╭─ EXCERPTED DATA
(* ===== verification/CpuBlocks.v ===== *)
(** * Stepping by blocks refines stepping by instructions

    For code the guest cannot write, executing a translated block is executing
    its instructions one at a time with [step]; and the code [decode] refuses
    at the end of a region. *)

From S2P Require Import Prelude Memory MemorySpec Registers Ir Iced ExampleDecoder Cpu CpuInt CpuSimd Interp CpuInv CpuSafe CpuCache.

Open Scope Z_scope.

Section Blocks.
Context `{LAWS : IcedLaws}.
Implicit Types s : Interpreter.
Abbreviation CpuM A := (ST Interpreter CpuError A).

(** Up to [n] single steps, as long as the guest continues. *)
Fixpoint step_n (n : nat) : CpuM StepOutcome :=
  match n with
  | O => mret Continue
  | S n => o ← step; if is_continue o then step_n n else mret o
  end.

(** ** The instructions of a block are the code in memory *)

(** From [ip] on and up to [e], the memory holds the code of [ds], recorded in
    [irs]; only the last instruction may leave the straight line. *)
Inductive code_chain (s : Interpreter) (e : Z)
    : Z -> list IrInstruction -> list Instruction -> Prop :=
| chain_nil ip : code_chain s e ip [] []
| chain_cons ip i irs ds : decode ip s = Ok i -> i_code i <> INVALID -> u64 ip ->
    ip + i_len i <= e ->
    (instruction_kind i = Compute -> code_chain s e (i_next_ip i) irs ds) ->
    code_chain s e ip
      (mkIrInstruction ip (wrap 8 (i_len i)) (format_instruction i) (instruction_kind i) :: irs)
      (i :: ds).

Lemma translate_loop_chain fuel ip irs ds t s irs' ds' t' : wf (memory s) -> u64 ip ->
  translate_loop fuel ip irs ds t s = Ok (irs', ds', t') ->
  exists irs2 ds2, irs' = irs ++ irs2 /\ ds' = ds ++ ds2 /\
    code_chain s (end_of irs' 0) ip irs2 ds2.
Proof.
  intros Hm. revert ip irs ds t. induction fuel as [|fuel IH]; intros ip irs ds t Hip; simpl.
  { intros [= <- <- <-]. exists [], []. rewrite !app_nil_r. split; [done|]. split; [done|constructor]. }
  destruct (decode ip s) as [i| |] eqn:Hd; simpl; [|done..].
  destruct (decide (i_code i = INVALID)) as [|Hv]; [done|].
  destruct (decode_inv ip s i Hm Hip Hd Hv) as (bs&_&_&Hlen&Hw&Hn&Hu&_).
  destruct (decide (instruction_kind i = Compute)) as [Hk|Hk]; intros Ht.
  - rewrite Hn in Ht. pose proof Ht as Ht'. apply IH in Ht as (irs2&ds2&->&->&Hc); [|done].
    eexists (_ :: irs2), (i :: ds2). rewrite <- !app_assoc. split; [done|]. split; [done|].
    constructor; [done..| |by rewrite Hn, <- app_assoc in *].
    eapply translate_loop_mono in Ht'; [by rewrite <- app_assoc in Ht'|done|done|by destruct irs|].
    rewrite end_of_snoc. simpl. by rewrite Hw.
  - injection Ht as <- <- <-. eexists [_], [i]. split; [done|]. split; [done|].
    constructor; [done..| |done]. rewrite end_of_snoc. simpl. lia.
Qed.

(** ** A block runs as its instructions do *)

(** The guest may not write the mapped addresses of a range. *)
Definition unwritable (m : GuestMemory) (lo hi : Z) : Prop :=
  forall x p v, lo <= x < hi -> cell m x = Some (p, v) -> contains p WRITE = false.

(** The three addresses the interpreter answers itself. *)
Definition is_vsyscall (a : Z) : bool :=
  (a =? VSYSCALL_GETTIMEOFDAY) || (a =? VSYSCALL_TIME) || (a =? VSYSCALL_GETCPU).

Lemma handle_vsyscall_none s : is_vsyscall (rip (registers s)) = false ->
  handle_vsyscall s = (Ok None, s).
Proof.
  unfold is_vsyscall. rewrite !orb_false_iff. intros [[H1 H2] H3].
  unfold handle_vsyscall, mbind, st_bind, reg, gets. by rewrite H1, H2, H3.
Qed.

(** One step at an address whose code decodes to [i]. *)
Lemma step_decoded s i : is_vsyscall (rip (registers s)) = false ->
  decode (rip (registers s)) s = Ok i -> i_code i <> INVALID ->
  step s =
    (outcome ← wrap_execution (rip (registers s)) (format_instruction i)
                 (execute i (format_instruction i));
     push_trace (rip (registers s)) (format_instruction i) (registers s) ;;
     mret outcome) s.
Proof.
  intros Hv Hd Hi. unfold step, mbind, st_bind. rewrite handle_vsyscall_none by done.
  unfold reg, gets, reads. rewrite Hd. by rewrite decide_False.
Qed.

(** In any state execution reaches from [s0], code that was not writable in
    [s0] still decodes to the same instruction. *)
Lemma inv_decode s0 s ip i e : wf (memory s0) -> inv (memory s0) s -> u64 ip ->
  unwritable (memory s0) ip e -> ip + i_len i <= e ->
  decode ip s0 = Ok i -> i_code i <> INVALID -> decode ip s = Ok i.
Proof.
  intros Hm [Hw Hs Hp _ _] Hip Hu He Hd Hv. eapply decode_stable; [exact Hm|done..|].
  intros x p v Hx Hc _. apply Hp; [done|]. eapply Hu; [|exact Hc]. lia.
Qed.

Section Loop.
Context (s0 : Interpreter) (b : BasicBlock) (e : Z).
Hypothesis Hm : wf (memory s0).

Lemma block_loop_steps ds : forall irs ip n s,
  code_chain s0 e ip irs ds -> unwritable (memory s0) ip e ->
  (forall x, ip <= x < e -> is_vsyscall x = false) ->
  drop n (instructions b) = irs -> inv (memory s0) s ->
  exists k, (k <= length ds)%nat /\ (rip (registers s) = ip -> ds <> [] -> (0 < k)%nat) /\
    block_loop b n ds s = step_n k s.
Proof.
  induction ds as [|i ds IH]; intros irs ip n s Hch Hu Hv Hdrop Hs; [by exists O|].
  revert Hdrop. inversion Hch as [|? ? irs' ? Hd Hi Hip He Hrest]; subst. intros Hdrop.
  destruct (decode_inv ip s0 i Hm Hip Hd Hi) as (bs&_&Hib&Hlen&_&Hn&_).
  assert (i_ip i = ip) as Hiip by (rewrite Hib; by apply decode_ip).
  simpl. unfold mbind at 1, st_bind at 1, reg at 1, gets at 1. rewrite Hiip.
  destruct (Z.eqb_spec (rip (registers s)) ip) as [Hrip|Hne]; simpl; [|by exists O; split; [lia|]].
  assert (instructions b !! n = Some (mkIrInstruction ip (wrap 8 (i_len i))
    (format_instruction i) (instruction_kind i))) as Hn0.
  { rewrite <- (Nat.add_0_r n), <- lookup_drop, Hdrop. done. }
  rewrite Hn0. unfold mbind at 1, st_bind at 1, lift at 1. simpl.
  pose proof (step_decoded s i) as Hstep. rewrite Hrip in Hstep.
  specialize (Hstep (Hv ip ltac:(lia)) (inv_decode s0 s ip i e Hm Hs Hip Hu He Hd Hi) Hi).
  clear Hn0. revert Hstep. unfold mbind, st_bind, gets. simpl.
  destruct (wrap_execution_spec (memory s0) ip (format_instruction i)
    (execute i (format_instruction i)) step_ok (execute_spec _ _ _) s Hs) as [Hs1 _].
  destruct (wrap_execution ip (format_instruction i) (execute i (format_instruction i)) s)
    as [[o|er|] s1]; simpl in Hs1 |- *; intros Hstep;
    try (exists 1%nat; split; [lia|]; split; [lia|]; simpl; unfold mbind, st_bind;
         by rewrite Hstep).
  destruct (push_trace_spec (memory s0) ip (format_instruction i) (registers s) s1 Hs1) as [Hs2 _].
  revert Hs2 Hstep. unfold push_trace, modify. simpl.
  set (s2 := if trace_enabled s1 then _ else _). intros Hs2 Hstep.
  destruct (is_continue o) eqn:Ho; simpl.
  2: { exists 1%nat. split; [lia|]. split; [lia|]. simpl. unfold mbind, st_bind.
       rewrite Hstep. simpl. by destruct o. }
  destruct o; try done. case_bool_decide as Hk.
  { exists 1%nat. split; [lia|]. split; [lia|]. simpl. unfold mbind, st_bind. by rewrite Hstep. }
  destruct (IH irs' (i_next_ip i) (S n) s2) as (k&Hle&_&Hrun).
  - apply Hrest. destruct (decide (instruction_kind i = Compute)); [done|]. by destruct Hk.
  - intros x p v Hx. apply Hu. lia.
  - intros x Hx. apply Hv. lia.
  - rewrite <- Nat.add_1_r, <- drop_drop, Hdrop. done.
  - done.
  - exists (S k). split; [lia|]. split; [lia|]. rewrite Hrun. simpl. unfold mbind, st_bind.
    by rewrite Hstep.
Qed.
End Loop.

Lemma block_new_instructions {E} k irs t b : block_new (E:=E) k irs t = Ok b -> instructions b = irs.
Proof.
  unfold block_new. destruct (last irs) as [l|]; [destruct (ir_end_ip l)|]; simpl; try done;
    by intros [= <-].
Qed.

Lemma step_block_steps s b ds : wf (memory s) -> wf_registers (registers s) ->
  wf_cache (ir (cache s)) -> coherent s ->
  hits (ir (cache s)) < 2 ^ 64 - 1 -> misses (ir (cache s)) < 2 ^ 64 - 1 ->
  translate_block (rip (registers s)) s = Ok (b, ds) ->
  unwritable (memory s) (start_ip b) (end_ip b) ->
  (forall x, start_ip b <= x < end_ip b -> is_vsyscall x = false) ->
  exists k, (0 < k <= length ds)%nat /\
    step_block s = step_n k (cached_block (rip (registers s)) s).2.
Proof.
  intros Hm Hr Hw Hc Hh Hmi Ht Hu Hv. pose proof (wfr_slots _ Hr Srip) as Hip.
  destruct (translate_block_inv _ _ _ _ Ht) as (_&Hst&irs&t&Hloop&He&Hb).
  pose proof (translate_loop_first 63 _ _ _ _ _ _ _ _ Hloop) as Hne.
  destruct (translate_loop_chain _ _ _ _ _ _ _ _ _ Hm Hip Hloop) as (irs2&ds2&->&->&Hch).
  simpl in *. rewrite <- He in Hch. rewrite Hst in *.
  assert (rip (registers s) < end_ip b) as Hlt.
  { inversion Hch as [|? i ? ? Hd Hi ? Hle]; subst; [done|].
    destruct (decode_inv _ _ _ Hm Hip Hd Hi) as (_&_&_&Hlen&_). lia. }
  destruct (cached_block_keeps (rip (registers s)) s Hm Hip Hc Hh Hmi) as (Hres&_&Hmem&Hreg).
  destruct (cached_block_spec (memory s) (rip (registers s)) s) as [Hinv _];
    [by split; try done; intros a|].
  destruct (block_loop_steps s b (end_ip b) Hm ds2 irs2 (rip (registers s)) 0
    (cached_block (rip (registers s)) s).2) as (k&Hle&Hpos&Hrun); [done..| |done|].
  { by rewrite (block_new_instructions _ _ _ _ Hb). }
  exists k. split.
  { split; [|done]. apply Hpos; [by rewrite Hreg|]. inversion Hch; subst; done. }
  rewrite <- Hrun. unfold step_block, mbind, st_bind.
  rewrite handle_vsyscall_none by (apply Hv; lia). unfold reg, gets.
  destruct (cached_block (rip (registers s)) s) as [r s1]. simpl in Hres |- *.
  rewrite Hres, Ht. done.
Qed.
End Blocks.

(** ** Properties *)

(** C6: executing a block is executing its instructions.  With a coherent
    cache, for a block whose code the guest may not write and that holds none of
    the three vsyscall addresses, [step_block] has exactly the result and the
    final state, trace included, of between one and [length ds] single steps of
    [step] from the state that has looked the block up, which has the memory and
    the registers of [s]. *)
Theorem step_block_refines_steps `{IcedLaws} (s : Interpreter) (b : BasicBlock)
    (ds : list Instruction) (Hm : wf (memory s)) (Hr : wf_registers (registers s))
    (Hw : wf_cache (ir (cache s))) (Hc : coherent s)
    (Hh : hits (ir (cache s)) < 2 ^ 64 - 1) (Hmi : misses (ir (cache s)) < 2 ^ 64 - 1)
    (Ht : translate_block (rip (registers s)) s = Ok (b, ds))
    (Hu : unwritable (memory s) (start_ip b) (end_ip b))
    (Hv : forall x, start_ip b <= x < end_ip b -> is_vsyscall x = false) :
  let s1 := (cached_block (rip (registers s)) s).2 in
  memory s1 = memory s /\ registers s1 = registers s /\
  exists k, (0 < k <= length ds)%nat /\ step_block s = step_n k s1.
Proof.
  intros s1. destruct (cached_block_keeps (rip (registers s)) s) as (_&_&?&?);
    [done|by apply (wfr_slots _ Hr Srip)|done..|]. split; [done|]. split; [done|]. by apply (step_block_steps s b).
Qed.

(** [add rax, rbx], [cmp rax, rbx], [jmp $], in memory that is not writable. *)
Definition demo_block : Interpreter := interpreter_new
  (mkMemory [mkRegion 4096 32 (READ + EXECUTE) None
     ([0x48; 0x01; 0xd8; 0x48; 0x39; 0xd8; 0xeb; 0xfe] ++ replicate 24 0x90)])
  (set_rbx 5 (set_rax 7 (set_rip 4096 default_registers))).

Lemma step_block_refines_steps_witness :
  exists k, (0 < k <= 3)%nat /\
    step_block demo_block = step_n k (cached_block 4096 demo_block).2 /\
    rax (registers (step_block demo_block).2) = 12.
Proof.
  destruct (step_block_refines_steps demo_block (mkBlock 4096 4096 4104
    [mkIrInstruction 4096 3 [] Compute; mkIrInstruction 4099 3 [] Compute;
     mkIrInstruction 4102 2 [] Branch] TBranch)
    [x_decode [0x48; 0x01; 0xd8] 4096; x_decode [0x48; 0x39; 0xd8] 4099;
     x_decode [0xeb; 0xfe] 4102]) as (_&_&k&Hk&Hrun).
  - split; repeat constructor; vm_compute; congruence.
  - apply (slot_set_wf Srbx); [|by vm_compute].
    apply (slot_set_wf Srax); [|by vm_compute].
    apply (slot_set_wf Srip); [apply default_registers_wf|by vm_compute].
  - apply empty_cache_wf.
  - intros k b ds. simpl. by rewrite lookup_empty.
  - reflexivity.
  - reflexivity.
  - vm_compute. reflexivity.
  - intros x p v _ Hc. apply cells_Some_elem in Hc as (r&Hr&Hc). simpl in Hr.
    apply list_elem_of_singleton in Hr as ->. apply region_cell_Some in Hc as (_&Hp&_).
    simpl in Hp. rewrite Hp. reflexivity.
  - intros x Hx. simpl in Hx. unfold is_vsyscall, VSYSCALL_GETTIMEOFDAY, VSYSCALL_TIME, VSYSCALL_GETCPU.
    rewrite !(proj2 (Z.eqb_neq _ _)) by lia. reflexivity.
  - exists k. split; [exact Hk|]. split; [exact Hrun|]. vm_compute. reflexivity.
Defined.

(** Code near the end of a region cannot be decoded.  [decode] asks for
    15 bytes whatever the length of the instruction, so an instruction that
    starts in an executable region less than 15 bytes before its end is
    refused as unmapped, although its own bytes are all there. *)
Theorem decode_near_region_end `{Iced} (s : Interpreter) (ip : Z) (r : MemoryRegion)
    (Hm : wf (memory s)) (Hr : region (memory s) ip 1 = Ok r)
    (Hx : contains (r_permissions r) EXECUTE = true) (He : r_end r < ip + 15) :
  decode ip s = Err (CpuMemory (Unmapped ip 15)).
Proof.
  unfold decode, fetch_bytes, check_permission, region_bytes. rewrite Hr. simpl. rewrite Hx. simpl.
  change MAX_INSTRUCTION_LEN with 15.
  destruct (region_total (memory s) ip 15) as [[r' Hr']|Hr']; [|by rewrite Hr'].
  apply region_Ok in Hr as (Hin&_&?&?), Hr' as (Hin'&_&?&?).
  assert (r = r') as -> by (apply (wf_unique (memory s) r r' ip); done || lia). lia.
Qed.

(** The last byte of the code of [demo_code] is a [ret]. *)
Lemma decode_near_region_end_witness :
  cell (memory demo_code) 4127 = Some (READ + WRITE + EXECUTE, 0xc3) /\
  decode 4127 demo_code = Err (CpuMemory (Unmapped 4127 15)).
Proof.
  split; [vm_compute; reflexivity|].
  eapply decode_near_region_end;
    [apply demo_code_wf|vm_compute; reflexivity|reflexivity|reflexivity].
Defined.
╰─
§ **REQUIRED ACTION**:
Among the records above, repeat exactly the line with "End Blocks.", the line with "Definition demo_block : Interpreter", and every line in between, and only those.

§ **SOLVED PROBLEM**:
End Blocks.

(** ** Properties *)

(** C6: executing a block is executing its instructions.  With a coherent
    cache, for a block whose code the guest may not write and that holds none of
    the three vsyscall addresses, [step_block] has exactly the result and the
    final state, trace included, of between one and [length ds] single steps of
    [step] from the state that has looked the block up, which has the memory and
    the registers of [s]. *)
Theorem step_block_refines_steps `{IcedLaws} (s : Interpreter) (b : BasicBlock)
    (ds : list Instruction) (Hm : wf (memory s)) (Hr : wf_registers (registers s))
    (Hw : wf_cache (ir (cache s))) (Hc : coherent s)
    (Hh : hits (ir (cache s)) < 2 ^ 64 - 1) (Hmi : misses (ir (cache s)) < 2 ^ 64 - 1)
    (Ht : translate_block (rip (registers s)) s = Ok (b, ds))
    (Hu : unwritable (memory s) (start_ip b) (end_ip b))
    (Hv : forall x, start_ip b <= x < end_ip b -> is_vsyscall x = false) :
  let s1 := (cached_block (rip (registers s)) s).2 in
  memory s1 = memory s /\ registers s1 = registers s /\
  exists k, (0 < k <= length ds)%nat /\ step_block s = step_n k s1.
Proof.
  intros s1. destruct (cached_block_keeps (rip (registers s)) s) as (_&_&?&?);
    [done|by apply (wfr_slots _ Hr Srip)|done..|]. split; [done|]. split; [done|]. by apply (step_block_steps s b).
Qed.

(** [add rax, rbx], [cmp rax, rbx], [jmp $], in memory that is not writable. *)
Definition demo_block : Interpreter := interpreter_new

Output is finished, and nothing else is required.